EXERCISE AIM – Go to the line in the entries below that holds "username, the UPDATE" and repeat exactly from there through the line that holds "intros Hl Hne Hlow Hheld.", inclusive.

(Beginning of RECORDS FOR THE TASK)

(** X28.  The check of [edit_profile] compares with Python's [lower], the
    table with SQLite's: when the new username equals the user's own under
    [lower] (so the check is skipped) and another row holds exactly the new
    username, the UPDATE violates the UNIQUE constraint and the handler
    raises sqlite3.IntegrityError, which it does not catch; nothing is
    stored. *)
Theorem edit_profile_unique_violation (rt : Runtime)
  (form : string -> option string) (w : world) (user : user_row) :
  logged_in_as w user ->
  profile_username form <> "" ->
  PyStr.lower (profile_username form) = PyStr.lower (u_username user) ->
  held_by_other (w_db w) (u_id user) (profile_username form) ->
  edit_profile rt POST form w
  = (Raise (IntegrityError "UNIQUE constraint failed: users.username"), w).
Proof.
  intros Hl Hne Hlow Hheld.
  apply (edit_profile_cases rt form w user); try exact Hl.
  - intros E. contradiction.
  - intros _ N _. contradiction.
  - intros _ _ _. reflexivity.
  - intros _ _ N. contradiction.
Qed.

Lemma NoDup_replaced {A B : Type} (id : A -> Z) (f : A -> B) (i : Z) (v : B)
  (l : list A) :
  NoDup (map id l) -> NoDup (map f l) ->
  (forall x, In x l -> id x <> i -> f x <> v) ->
  NoDup (map (fun x => if id x =? i then v else f x) l).
Proof.
  induction l as [|x l IH]; intros Hid Hf Hv; cbn; [constructor|].
  cbn in Hid, Hf. apply NoDup_cons_iff in Hid, Hf.
  destruct Hid as [Hxi Hid], Hf as [Hxf Hf].
  constructor.
  - intros Hin. apply in_map_iff in Hin. destruct Hin as (y & E & Hy).
    destruct (id x =? i) eqn:Ex, (id y =? i) eqn:Ey.
    + apply Z.eqb_eq in Ex, Ey. apply Hxi. rewrite Ex, <- Ey.
      apply in_map. exact Hy.
    + apply Z.eqb_neq in Ey. apply (Hv y (or_intror Hy) Ey). exact E.
    + apply Z.eqb_neq in Ex. apply (Hv x (or_introl eq_refl) Ex).
      symmetry. exact E.
    + apply Hxf. rewrite <- E. apply in_map. exact Hy.
  - apply IH; [exact Hid | exact Hf|].
    intros y Hy. apply Hv. right. exact Hy.
Qed.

(End of RECORDS FOR THE TASK)

TASK RESULT –
    username, the UPDATE violates the UNIQUE constraint and the handler
    raises sqlite3.IntegrityError, which it does not catch; nothing is
    stored. *)
Theorem edit_profile_unique_violation (rt : Runtime)
  (form : string -> option string) (w : world) (user : user_row) :
  logged_in_as w user ->
  profile_username form <> "" ->
  PyStr.lower (profile_username form) = PyStr.lower (u_username user) ->
  held_by_other (w_db w) (u_id user) (profile_username form) ->
  edit_profile rt POST form w
  = (Raise (IntegrityError "UNIQUE constraint failed: users.username"), w).
Proof.
  intros Hl Hne Hlow Hheld.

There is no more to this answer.